Gliding is many different things to many different people. For some, it’s just a casual hobby, and a way to meet new people. For others, it’s an inexpensive way to get airborne. For many, it’s even the cutting edge sport of either racing or aerobatics
For the UK’s 77,000 gliding participants though, it ‘s a silent and graceful way of flying without an engine. Of course, without an engine, you may wonder how you get airborne, and how you stay up. Read on!

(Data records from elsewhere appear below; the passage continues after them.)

(** * Bounded buffers of the multithreading simulator (src/main.py)

    A shallow embedding of [MonitorBuffer], [SemaphoreBuffer] and of the
    counters of [FullSimulatorC].  Every blocking call is cut into the
    atomic steps a Python thread takes between two points where another
    thread may run; a scheduler (a list of actions) interleaves the steps
    of the calls in flight.  Running one call alone, step after step,
    gives the sequential reading of the same code. *)

From Stdlib Require Import ZArith String Ascii.
From stdpp Require Import base tactics option list strings pretty gmap.

Local Open Scope string_scope.
Local Open Scope Z_scope.
Local Open Scope list_scope.

(** Items are the labels the producers build ([f"{name}-{item_id}"]). *)
Definition Item := string.

(** What a call hands back: [produce] returns [True]/[False], [consume]
    returns the item or [None]. *)
Inductive result :=
| RBool (accepted : bool)
| RItem (item : option Item).

(** ** threading.Semaphore

    A counter.  [Semaphore(value)] raises [ValueError] for a negative
    value; [acquire(timeout=0.2)] takes a permit when one is there and
    reports a timeout otherwise; [release()] adds one and never fails
    (so the [try/except] around it in the source never fires). *)
Module Semaphore.
Abbreviation t := Z.

Definition init (value : Z) : option t :=
  if bool_decide (value < 0) then None else Some value.

Definition acquire (s : t) : option t :=
  if bool_decide (0 < s) then Some (s - 1) else None.

Definition release (s : t) : t := s + 1.
End Semaphore.

(** ** The interface both buffers implement

    [bb_step stop pc b] is one atomic step of the call whose program
    point is [pc], on the buffer [b], with [stop] the value
    [stop_event.is_set()] has at that moment. *)
Class BoundedBuffer (B PC : Type) := {
  bb_step : bool -> PC -> B -> PC * B;
  bb_produce : Item -> PC;
  bb_consume : PC;
  bb_returned : PC -> option result;
  bb_q : B -> list Item;
  bb_capacity : B -> Z;
}.

(** ** MonitorBuffer (src/main.py, lines 45-74) *)
Module MonitorBuffer.

(** [lock] is [true] while some thread holds [self.lock].  The two
    conditions share that lock; a [wait(timeout=0.2)] gives the lock
    up and takes it again when it wakes, by [notify] or by timeout, so
    [notify] adds no behaviour the timeout does not already allow. *)
Record t := mk { capacity : Z; q : list Item; lock : bool }.

Definition init (capacity : Z) : t :=
  {| capacity := capacity; q := []; lock := false |}.

Inductive pc :=
| P_with (item : Item)    (* produce: at [with self.lock] *)
| P_while (item : Item)   (* produce: lock held, at the [while] test *)
| P_wait (item : Item)    (* produce: inside [not_full.wait], lock given up *)
| C_with                  (* consume: at [with self.lock] *)
| C_while                 (* consume: lock held, at the [while] test *)
| C_wait                  (* consume: inside [not_empty.wait] *)
| Ret (r : result).

Definition produce (item : Item) : pc := P_with item.
Definition consume : pc := C_with.

Definition returned (p : pc) : option result :=
  match p with Ret r => Some r | _ => None end.

Definition set_lock (l : bool) (b : t) : t :=
  {| capacity := capacity b; q := q b; lock := l |}.

Definition set_q (q' : list Item) (b : t) : t :=
  {| capacity := capacity b; q := q'; lock := lock b |}.

Definition step (stop : bool) (p : pc) (b : t) : pc * t :=
  match p with
  | P_with item =>
      if lock b then (P_with item, b) else (P_while item, set_lock true b)
  | P_while item =>
      if bool_decide (Z.of_nat (length (q b)) = capacity b) then
        if stop then (Ret (RBool false), set_lock false b)
        else (P_wait item, set_lock false b)
      else (Ret (RBool true), set_lock false (set_q (q b ++ [item]) b))
  | P_wait item =>
      if lock b then (P_wait item, b) else (P_while item, set_lock true b)
  | C_with =>
      if lock b then (C_with, b) else (C_while, set_lock true b)
  | C_while =>
      match q b with
      | [] =>
          if stop then (Ret (RItem None), set_lock false b)
          else (C_wait, set_lock false b)
      | item :: rest => (Ret (RItem (Some item)), set_lock false (set_q rest b))
      end
  | C_wait =>
      if lock b then (C_wait, b) else (C_while, set_lock true b)
  | Ret r => (Ret r, b)
  end.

Gliders come in many shapes and sizes. They can also be cheap or expensive! Fortunately, you don’t need to buy your own glider - clubs will generally all have two-seaters for instructional purposes, and most also have single-seaters which you move onto once you are sent solo. If you do buy your own glider, you can keep the cost down by joining a syndicate
In order to launch, you do need a little assistance. There are several ways of doing this. The aerotow launch is very docile, and involves being pulled up by a light aircraft with a strong rope in between. When the glider gets to the required height, the glider releases the cable, and the glider is free! Winch launching is probably the most common. This involves being attached to a winch with a long reel of wire. When the wire gets pulled in, the glider gets the speed to fly into the air like a kite. When you are almost overhead the winch, again you can release the cable. Bungy launching is not very common these days. For this, you need a hill with a strong wind blowing against it. The glider will be attached to the bungy, and held back by several people. Some more people will pull on the other end of the bungy, and walk down the hill to stretch the bungy. Once tight enough, the glider is released, and quickly becomes airborne and you can stay aloft using the ‘hill lift’

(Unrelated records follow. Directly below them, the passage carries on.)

(** One handled scroll at 40ms and the frames after it: the closure is
    still there two frames later, and the second of them lays the thumb
    out twice. *)
Lemma frame_loop_never_stops_witness :
  let s := RafScheduler.run
             [(40%Q, RafScheduler.EvScroll); (56%Q, RafScheduler.EvFrame 1)]
             RafScheduler.initialized in
  RafScheduler.layouts (RafScheduler.fireFrame 2 72 s)
  = (RafScheduler.layouts s + 2)%nat.
Proof.
  intros s.
  assert (Hin : In 2%nat (RafScheduler.frames s))
    by (vm_compute; left; reflexivity).
  exact (proj1 (proj2 (proj2 (proj2 (proj2
           (frame_loop_never_stops
              [(40%Q, RafScheduler.EvScroll); (56%Q, RafScheduler.EvFrame 1)]
              [] 2 72)))) Hin)).
Defined.

(** ** Idle tasks *)

Section IdleFacts.

Import IdleScheduler.

Lemma drain_split allow ts : forall i done,
  snd (drain allow i ts done) ++ fst (drain allow i ts done) = done ++ ts.
Proof.
  induction ts as [|t ts IH]; intros i done; cbn.
  - reflexivity.
  - destruct (allow i); cbn; [|reflexivity].
    rewrite IH, <- app_assoc. reflexivity.
Qed.

Lemma drain_all allow ts : forall i done,
  (forall j, allow j = true) ->
  drain allow i ts done = ([], done ++ ts).
Proof.
  induction ts as [|t ts IH]; intros i done H; cbn.
  - rewrite app_nil_r. reflexivity.
  - rewrite H, IH by exact H. rewrite <- app_assoc. reflexivity.
Qed.

Lemma schedule_ok sched t s :
  queue_ok sched s -> queue_ok (sched ++ [t]) (schedule t s).
Proof.
  intros (H1 & H2 & H3). unfold schedule. cbv zeta. cbn [running].
  destruct (running s) eqn:E; cbn [negb].
  - unfold queue_ok. cbn. rewrite ?E.
    split; [rewrite app_assoc, H1; reflexivity|].
    split; intros _; apply H3; reflexivity.
  - unfold queue_ok, scheduleNext. cbn. rewrite ?E.
    split; [rewrite app_assoc, H1; reflexivity|].
    split; [intros _; lia|discriminate].
Qed.

Lemma runTasks_ok sched allow s :
  executed s ++ tasks s = sched -> queue_ok sched (runTasks allow s).
Proof.
  intros H. unfold runTasks.
  pose proof (drain_split allow (tasks s) 0 (executed s)) as Hd.
  destruct (drain allow 0 (tasks s) (executed s)) as [ts done].
  cbn [fst snd] in Hd. cbv zeta. cbn [length tasks].
  destruct ts as [|t ts]; cbn.
  - unfold queue_ok. cbn. rewrite Hd, H.
    split; [reflexivity|]. split; [intros C; contradiction|discriminate].
  - unfold queue_ok. cbn. rewrite Hd, H.
    split; [reflexivity|]. split; intros _; lia.
Qed.

Lemma idle_ok sched allow s :
  queue_ok sched s -> queue_ok sched (idle allow s).
Proof.
  intros H. unfold idle. destruct (pending s) eqn:E; [exact H|].
  apply runTasks_ok. cbn. apply H.
Qed.

Lemma run_ok tr : forall sched s,
  queue_ok sched s -> queue_ok (sched ++ scheduled tr) (run tr s).
Proof.
  induction tr as [|e tr IH]; intros sched s H.
  - cbn. rewrite app_nil_r. exact H.
  - unfold run. cbn [fold_left]. fold (run tr (step e s)).
    destruct e as [t|allow]; cbn [step scheduled flat_map].
    + rewrite app_assoc. apply IH. apply schedule_ok. exact H.
    + cbn [app]. apply IH. apply idle_ok. exact H.
Qed.

End IdleFacts.

(** X19.  The idle scheduler runs the tasks it is given in the order they
    were scheduled, each once: over any history of [schedule] calls and
    idle callbacks, the tasks run followed by the tasks still queued are
    exactly the tasks scheduled; a callback is requested as long as a
    task is queued, and one callback with enough time runs all that is
    queued. *)
Theorem idle_tasks_run_in_order :
  forall (tr : list IdleScheduler.Event) (allow : nat -> bool),
    let s := IdleScheduler.run tr IdleScheduler.init in
    IdleScheduler.executed s ++ IdleScheduler.tasks s = scheduled tr /\
    (IdleScheduler.tasks s <> [] -> (1 <= IdleScheduler.pending s)%nat) /\
    ((forall i, allow i = true) ->
     (1 <= IdleScheduler.pending s)%nat ->
     IdleScheduler.executed (IdleScheduler.idle allow s) = scheduled tr /\
     IdleScheduler.tasks (IdleScheduler.idle allow s) = [] /\
     IdleScheduler.running (IdleScheduler.idle allow s) = false).
Proof.
  intros tr allow s.
  assert (H0 : queue_ok [] IdleScheduler.init).
  { unfold queue_ok. cbn. split; [reflexivity|].
    split; [intros C; contradiction|discriminate]. }
  pose proof (run_ok tr [] IdleScheduler.init H0) as H. fold s in H.
  cbn [app] in H. destruct H as (H1 & H2 & _).
  split; [exact H1|]. split; [exact H2|].
  intros Ha Hp. unfold IdleScheduler.idle.
  destruct (IdleScheduler.pending s) as [|n]; [lia|].
  unfold IdleScheduler.runTasks.
  cbn [IdleScheduler.tasks IdleScheduler.executed].
  rewrite (drain_all allow _ 0%nat _ Ha). cbn. rewrite H1. auto.
Qed.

Once you’re airborne, how do you stay up? Well, this depends on finding air that is rising. There are three forms of this ‘lift’ that help us stay up - thermals, ridge (or hill) lift and wave:
On a summer’s day, you can see birds circle upwards without flapping their wings. They are “thermalling”. A thermal is a volume of air that has been heated by the sun more than the surrounding air - imagine if you were standing on some sunlit concrete, you would feel warm! As you know, hot air rises, and it is circling within this air that allows birds - and gliders - to go upwards. Next you may ask “so how do you know where the thermals are?”. Well, sometimes this is educated guess work, based on how you imagine ground features below you are warming up. However, often cumulus (cotton-wool type) clouds form at the top of the thermal, marking where the thermals are
Thermals are used in cross-country flying - you climb in a thermal to gain the height to move forwards to the next thermal on track (or thereabouts). The longest flight in the UK was done like this. Just over 1000 kilometres were covered in the flight which took about 12 hours
Another way of staying up requires a hill (ridge), and the wind to blow against the face of it. Try to imagine this scenario - when the wind hits the hill, it gets forced upwards. Again, it is this upward movement of air that allows gliders to stay airborne. With a long ridge, it’s possible to do large distances without turning, generally flying fast and low to stay in the best ‘lift’ close to the ridge
Similar to ridge lift is a phenomenon called ‘wave lift’. This is a little harder to imagine. It arises from the wind blowing against a hill again, but this time the air comes back down (on the far side of the hill) and ‘bounces’ off the ground and goes back up again creating a very smooth upwards flow of air. Often, this form of lift is capped by a cigar shaped ‘lenticular’ cloud
This wave may go back down and up again for several cycles, meaning that you don’t actually have to be close to any hills to use it! The furthest flights in gliders have been done using this lift - the best being 2463 kilometres (1530 miles) which was done along the Andes, all in one flight and one day. Wave lift is also known to go very high - the world height record in a glider is just a little short of 50,000 feet!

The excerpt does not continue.